Acute lymphoblastic leukaemia usually starts slowly before rapidly becoming severe as the number of immature white blood cells in your blood increases.

Most of the symptoms are caused by the lack of healthy blood cells in your blood supply.

Symptoms caused by low numbers of blood cells

Most signs and symptoms of acute lymphocytic leukemia are the result of shortages of normal blood cells, which happen when the leukemia cells crowd out the normal blood-making cells in the bone marrow. These shortages show up on blood tests, but they can also cause symptoms, including:

• Feeling tired
• Feeling weak
• Feeling dizzy or lightheaded
• Shortness of breath
• Pale skin
• Infections that don’t go away or keep coming back
• Bruises (or small red or purple spots) on the skin
• Bleeding, such as frequent or severe nosebleeds, bleeding gums, or heavy menstrual bleeding in women

General symptoms

Patients with acute lymphocytic leukemia also often have several non-specific symptoms. These can include:

• Weight loss
• Fever
• Night sweats
• Loss of appetite

Of course, these are not just symptoms of acute lymphocytic leukemia and are more often caused by something other than leukemia.

Swelling in the abdomen

Leukemia cells may build up in the liver and spleen, making them larger. This might be noticed as a fullness or swelling of the belly, or feeling full after eating only a small amount. The lower ribs usually cover these organs, but when the organs are enlarged the doctor can feel them.

Enlarged lymph nodes

Acute lymphocytic leukemia that has spread to lymph nodes close to the surface of the body (such as on the sides of the neck, in the groin, or in underarm areas), might be noticed as lumps under the skin. Lymph nodes inside the chest or abdomen may also swell, but these can be detected only by imaging tests such as CT or MRI scans.

Bone or joint pain

Sometimes leukemia cells build up near the surface of the bone or inside the joint, which can lead to bone or joint pain.

Spread to other organs

Less often, acute lymphocytic leukemia spreads to other organs:

• If acute lymphocytic leukemia spreads to the brain and spinal cord it can cause headaches, weakness, seizures, vomiting, trouble with balance, facial muscle weakness or numbness, or blurred vision.
• Acute lymphocytic leukemia may spread inside the chest, where it can cause fluid buildup and trouble breathing.
• Rarely, acute lymphocytic leukemia may spread to the skin, eyes, testicles, ovaries, kidneys, or other organs.

Symptoms from an enlarged thymus

The T-cell subtype of acute lymphocytic leukemia often affects the thymus, which is a small organ in the middle of the chest behind the sternum (breastbone) and in front of the trachea (windpipe). An enlarged thymus can press on the trachea, which can lead to coughing or trouble breathing.

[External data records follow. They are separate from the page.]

(** [BenchmarkPlotsContainer.update_plots]. *)
Definition update_plots (self : container) : M unit :=
  match current_file_path self with
  | None => ret tt
  | Some path =>
      let* _ := emit (Load path) in
      let* fits_images_dict := lift (load_benchmark_images path) in
      let* input_img := getitem fits_images_dict "input_image" in
      let* reference_img := getitem fits_images_dict "reference_image" in
      let* _ := raise_if (negb (Nat.eqb (ndim input_img) 2)) not_2d_msg in
      let* _ := raise_if (negb (Nat.eqb (ndim reference_img) 2)) not_2d_msg in
      (* Tailcut *)
      let input_img_copy := astype_float64 input_img in
      let* tailcut_cleaned_img := lift (tailcut_clean_image input_img_copy 10 5) in
      (* Wavelets *)
      let input_img_copy := astype_float64 input_img in
      let option_string := wavelets_options self in
      let* _ := emit (Print [option_string]) in
      let* wavelets_cleaned_img :=
        lift (wavelets_clean_image input_img_copy (kill_isolated_pixels self) true option_string) in
      (* Execution time *)
      let* _ := emit (Print ["Tailcut execution time: "; elapsed]%string) in
      let* _ := emit (Print ["Wavelets execution time: "; elapsed]%string) in
      (* Tailcut scores *)
      let* _ := try_except_assess
        (let* sc := lift (assess_image_cleaning input_img tailcut_cleaned_img reference_img "all") in
         emit (Print ["TC:"; sc]%string))
        (emit (Print ["TC: "; str_AssessError]%string)) in
      (* Wavelets scores *)
      let* _ := try_except_assess
        (let* sc := lift (assess_image_cleaning input_img wavelets_cleaned_img reference_img "all") in
         emit (Print ["WT:"; sc]%string))
        (emit (Print ["WT: "; str_AssessError]%string)) in
      (* Update the widget *)
      let* _ := clear_figure in
      let* _ := emit (AddSubplot 221) in
      let* _ := emit (AddSubplot 222) in
      let* _ := emit (AddSubplot 223) in
      let* _ := emit (AddSubplot 224) in
      let* _ := call (draw_image input_img "Input") (DrawImage "Input") in
      let* _ := call (draw_image reference_img "Reference") (DrawImage "Reference") in
      let* _ := call (draw_image tailcut_cleaned_img "Tailcut") (DrawImage "Tailcut") in
      let* _ := call (draw_image wavelets_cleaned_img "Wavelets") (DrawImage "Wavelets") in
      emit CanvasDraw
  end.

End Pipeline.

(** The paths passed to [plt.savefig], oldest first. *)
Definition saved_paths (log : list event) : list string :=
  rev (flat_map (fun ev => match ev with SaveFig p => [p] | _ => [] end) log).

(** The paths loaded, oldest first. *)
Definition loaded_paths (log : list event) : list string :=
  rev (flat_map (fun ev => match ev with Load p => [p] | _ => [] end) log).

(** The number of [plt.show()] calls in a log. *)
Definition show_count (log : list event) : nat :=
  List.length (filter (fun ev => match ev with Show => true | _ => false end) log).

(** The name [main] gives a figure when [output] is [None]:
    [os.path.splitext(os.path.basename(p))[0] + ".pdf"]. *)
Definition default_output (p : string) : string :=
  (fst (splitext (basename p)) ++ ".pdf")%string.

(** Whether the character [c] occurs in [s]. *)
Fixpoint contains_char (c : ascii) (s : string) : bool :=
  match s with
  | EmptyString => false
  | String c' r => Ascii.eqb c' c || contains_char c r
  end.

(* ------------------------------------------------------------------ *)
(** ** plot_ellipse_shower_on_image: the coordinate cloud *)

(** [np.arange(0, n, 1)]. *)
Definition arange (n : nat) : list R := map INR (seq 0 n).

(** The three arrays passed to [hillas_parameters_2]:
    [x = np.arange(0, np.shape(image_array)[0], 1)],
    [y = np.arange(0, np.shape(image_array)[1], 1)],
    [xx, yy = np.meshgrid(x, y)], then [xx.flatten()], [yy.flatten()] and
    [image_array.flatten()] (the image is a list of rows, so its shape is
    [(number of rows, length of a row)]). *)
Definition ellipse_cloud (image_array : list (list R)) : list R * list R * list R :=
  let x := arange (List.length image_array) in
  let y := arange (List.length (hd [] image_array)) in
  let '(xx, yy) := meshgrid x y in
  (flatten xx, flatten yy, flatten image_array).

(* ------------------------------------------------------------------ *)
(** ** Colour ranges of [plot_image] and [_draw_image] *)

(** [image_array.min()] and [image_array.max()]; numpy raises a
    [ValueError] ([None] here) on an empty array. *)
Definition arr_min (a : list R) : option R :=
  match a with [] => None | v :: r => Some (fold_left Rmin r v) end.
Definition arr_max (a : list R) : option R :=
  match a with [] => None | v :: r => Some (fold_left Rmax r v) end.

Inductive colour_norm :=
  | LogNorm (vmin vmax : R)
  | Linear (vmin vmax : R).

(** The colour normalisation of [plot_image(axis, image_array, title,
    plot_log_scale)]: [LogNorm(vmin=0.01, vmax=image_array.max())] or
    [vmin=z_min, vmax=z_max]; [None] when [z_min, z_max] raise. *)
Definition plot_image_norm (image_array : list (list R)) (plot_log_scale : bool)
  : option colour_norm :=
  match arr_min (flatten image_array), arr_max (flatten image_array) with
  | Some z_min, Some z_max =>
      Some (if plot_log_scale then LogNorm 0.01 z_max else Linear z_min z_max)
  | _, _ => None
  end.

(** The colour range of [BenchmarkPlotsContainer._draw_image]:
    [vmin=z_min, vmax=z_max]. *)
Definition draw_image_norm (image_array : list (list R)) : option colour_norm :=
  match arr_min (flatten image_array), arr_max (flatten image_array) with
  | Some z_min, Some z_max => Some (Linear z_min z_max)
  | _, _ => None
  end.

(* ------------------------------------------------------------------ *)
(** ** BenchmarkPlotsContainer.selection_changed_callback *)

Definition starts_with_slash (s : string) : bool :=
  match s with
  | String c _ => Ascii.eqb c "/"%char
  | EmptyString => false
  end.

Fixpoint ends_with_slash (s : string) : bool :=
  match s with
  | EmptyString => false
  | String c EmptyString => Ascii.eqb c "/"%char
  | String _ r => ends_with_slash r
  end.

(** [posixpath.join(a, b)]. *)
Definition os_path_join (a b : string) : string :=
  if starts_with_slash b then b
  else if String.eqb a EmptyString || ends_with_slash a then (a ++ b)%string
  else (a ++ "/" ++ b)%string.

Section GuiCallbacks.

Variable ndarray : Type.
Variable ndim : ndarray -> nat.
Variable load_benchmark_images : string -> exn + (string -> option ndarray).
Variable astype_float64 : ndarray -> ndarray.
Variable tailcut_clean_image : ndarray -> nat -> nat -> exn + ndarray.
Variable wavelets_clean_image : ndarray -> bool -> bool -> string -> exn + ndarray.
Variable assess_image_cleaning : ndarray -> ndarray -> ndarray -> string -> exn + string.
Variable draw_image : ndarray -> string -> exn + unit.

(** [selection_changed_callback(self, file_name)]: the container after
    [self.current_file_path = os.path.join(self.input_directory_path,
    file_name)], and the [self.update_plots()] that follows. *)
Definition selection_changed_callback (self : container) (file_name : string)
  : container * M unit :=
  let self := mk_container (input_directory_path self)
                (Some (os_path_join (input_directory_path self) file_name))
                (kill_isolated_pixels self) (wavelets_options self) in
  (self, update_plots ndarray ndim load_benchmark_images astype_float64
           tailcut_clean_image wavelets_clean_image assess_image_cleaning draw_image self).

End GuiCallbacks.

(** A computation that only adds events in front of the log. *)
Definition extends {A : Type} (m : M A) : Prop :=
  forall s, exists evs, snd (m s) = evs ++ s.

The superior vena cava, a large vein that carries blood from the head and arms back to the heart, passes next to the thymus. If the thymus is enlarged, it may press on the superior vena cava, causing the blood to “back up” in the veins. This is known as superior vena cava syndrome. It can cause:

• Swelling in the face, neck, arms, and upper chest (sometimes with a bluish-red color)
• Headaches
• Dizziness
• Change in consciousness if it affects the brain

The superior vena cava syndrome can be life-threatening, and needs to be treated right away.

Acute lymphoblastic leukemia complications

Being immunocompromised (having a weakened immune system) is a possible complication for some people with acute leukemia.

There are two reasons for this:

1. the lack of healthy white blood cells means your immune system is less able to fight infection
2. many of the medicines used to treat acute leukemia can weaken the immune system

This makes you more vulnerable to developing an infection, and any infection you do have is more likely to cause serious complications.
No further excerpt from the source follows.